Estimate your resting calorie burn using the Mifflin-St Jeor formula and compare it with the revised Harris-Benedict formula using metric or imperial units.
Basal Metabolic Rate, usually shortened to BMR, is an estimate of how many calories your body uses at complete rest to maintain basic functions such as breathing, circulation, and cell activity. It is a resting energy estimate, not a full daily calorie target.
This is why BMR is often used as a foundation in nutrition and fitness calculators. It provides a baseline, and then other tools such as TDEE calculators build on top of it to estimate real daily calorie needs once movement and exercise are included.
BMR reflects the calories your body would burn at rest. TDEE, which stands for Total Daily Energy Expenditure, is broader. TDEE includes your resting burn plus daily movement, exercise, and other activity.
That means your TDEE is usually higher than your BMR. For most people, BMR is the starting point, and TDEE is the next step when trying to estimate maintenance calories or build calorie targets for weight change goals.

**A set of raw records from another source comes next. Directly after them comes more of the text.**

(** C10: [first], [last], [allButFirst], [min] and [max], called with one
    argument that is an empty Array, return no value, and the call pushes
    Null in place of the callee and its argument: no error value is
    produced. *)
Theorem C10_builtin_on_empty_array vm b p :
  In b returns_nothing_on_empty ->
  sp vm <= StackSize ->
  index (stack vm) (sp vm - 2) = Some (Builtin b) ->
  index (stack vm) (sp vm - 1) = Some (Ref p) ->
  heap vm !! p = Some (Array []) ->
  builtins.Fn b [Ref p] (heap vm) = builtins.Return Nil (heap vm)
  /\ exists vm',
       executeCall 1 vm = Ok tt vm'
       /\ sp vm' = sp vm - 1
       /\ top vm' = Some Null
       /\ heap vm' = heap vm.
Proof.
  intros Hb Hsp Hc Ha Hp.
  pose proof (builtin_on_empty_array b (heap vm) p Hb Hp) as E.
  split; [exact E|].
  pose proof (index_Some_range _ _ _ Hc) as Rc.
  pose proof (index_Some_range _ _ _ Ha) as Ra.
  unfold executeCall. unfold bind at 1, get.
  replace (sp vm - 1 - 1) with (sp vm - 2) by lia.
  rewrite (bind_must _ _ _ _ Hc).
  unfold callBuiltin. unfold bind at 1, get.
  rewrite (bind_must _ _ _ _ (slice_one _ _ _ Ha)).
  rewrite E. unfold bind at 1. unfold modify at 1.
  unfold discard_error.
  rewrite push_ok by (simpl; unfold StackSize in *; lia).
  eexists. split; [reflexivity|]. simpl.
  split; [lia|]. split; [|reflexivity].
  unfold top. simpl.
  replace (sp vm - 1 - 1 + 1 - 1) with (sp vm - 1 - 1) by lia.
  apply index_insert_eq. lia.
Qed.

(** *** Dict keys *)

Lemma fnv1a_from_fold h s :
  fnv1a_from h s
  = fold_left (fun hash byte => (Z.lxor hash byte * 1099511628211) mod 2 ^ 64)
              (bytes_of s) h.
Proof.
  revert h. induction s as [|c s IH]; intros h; [reflexivity|].
  simpl. rewrite IH. reflexivity.
Qed.

Lemma fnv1a64_spec s : fnv1a64 s = FNV1a_64 (bytes_of s).
Proof. apply fnv1a_from_fold. Qed.

(** The published test vectors of FNV-1a 64: the empty string, "a" and
    "foobar". *)
Example fnv1a64_vectors :
  fnv1a64 "" = 0xcbf29ce484222325
  /\ fnv1a64 "a" = 0xaf63dc4c8601ec8c
  /\ fnv1a64 "foobar" = 0x85944171f73967e8.
Proof. repeat split; vm_compute; reflexivity. Qed.

Lemma uint64_reinterpret i :
  - 2 ^ 63 <= i < 2 ^ 63 -> uint64 i = reinterpret_unsigned i.
Proof.
  intros H. unfold uint64, reinterpret_unsigned.
  destruct (Z.ltb_spec i 0).
  - symmetry. apply (Z.mod_unique_pos _ _ (-1)); lia.
  - apply Z.mod_small. lia.
Qed.

Lemma Dictable_Some_inv o key :
  Dictable o = Some key ->
  (exists i, o = Integer i) \/ (exists b, o = Boolean b) \/ (exists s, o = String s).
Proof. destruct o; simpl; intros [=]; eauto. Qed.

Lemma holds_pairs_cons stack start key value pairs :
  holds_pairs stack start ((key, value) :: pairs) ->
  index stack start = Some key /\ index stack (start + 1) = Some value
  /\ holds_pairs stack (start + 2) pairs.
Proof.
  intros H. destruct (H 0%nat key value eq_refl) as [Hk Hv].
  replace (start + 2 * Z.of_nat 0) with start in * by lia.
  split; [exact Hk|]. split; [exact Hv|].
  intros j k v Hj. destruct (H (S j) k v Hj) as [Hk' Hv'].
  replace (start + 2 + 2 * Z.of_nat j) with (start + 2 * Z.of_nat (S j)) by lia.
  auto.
Qed.

(** The loop of [buildDict] over a run of hashable keys. *)
Lemma buildDict_loop_pairs vm pairs n start m :
  holds_pairs (stack vm) start pairs ->
  (forall key value, In (key, value) pairs -> is_Some (Dictable key)) ->
  buildDict_loop (length pairs + n) start m vm
  = buildDict_loop n (start + 2 * Z.of_nat (length pairs))
      (fold_left insert_pair pairs m) vm.
Proof.
  revert start m. induction pairs as [|[key value] pairs IH]; intros start m Hh Hd.
  - simpl length. simpl Nat.add.
    replace (start + 2 * Z.of_nat 0) with start by lia. reflexivity.
  - destruct (holds_pairs_cons _ _ _ _ _ Hh) as (Hk & Hv & Hrest).
    destruct (Hd key value (or_introl eq_refl)) as [dk Hdk].
    simpl length. simpl Nat.add. simpl buildDict_loop at 1. unfold bind at 1, get.
    rewrite (bind_must _ _ _ _ Hk). cbv beta.
    rewrite (bind_must _ _ _ _ Hv). cbv beta. rewrite Hdk.
    rewrite IH; [| exact Hrest | intros k v Hin; apply (Hd k v); right; exact Hin].
    simpl fold_left.
    assert (E : insert_pair m (key, value)
                = <[dk := {| Key := key; Value := value |}]> m).
    { unfold insert_pair. simpl. rewrite Hdk. reflexivity. }
    rewrite E. f_equal. lia.
Qed.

| Measure | What It Represents | Typical Use |
|---|---|---|
| BMR | Resting energy use | Baseline estimate |
| TDEE | Total daily energy use | Daily calorie planning |
BMR formulas are estimates built from real-world datasets, but each formula uses a different statistical model and source population. That is why Mifflin-St Jeor and Harris-Benedict may not return the exact same number for the same person.
This does not mean one result is automatically wrong. It means the number should be understood as an estimate range rather than a perfectly precise measurement of metabolism. Real energy needs can also vary with body composition, hormone status, and daily routine.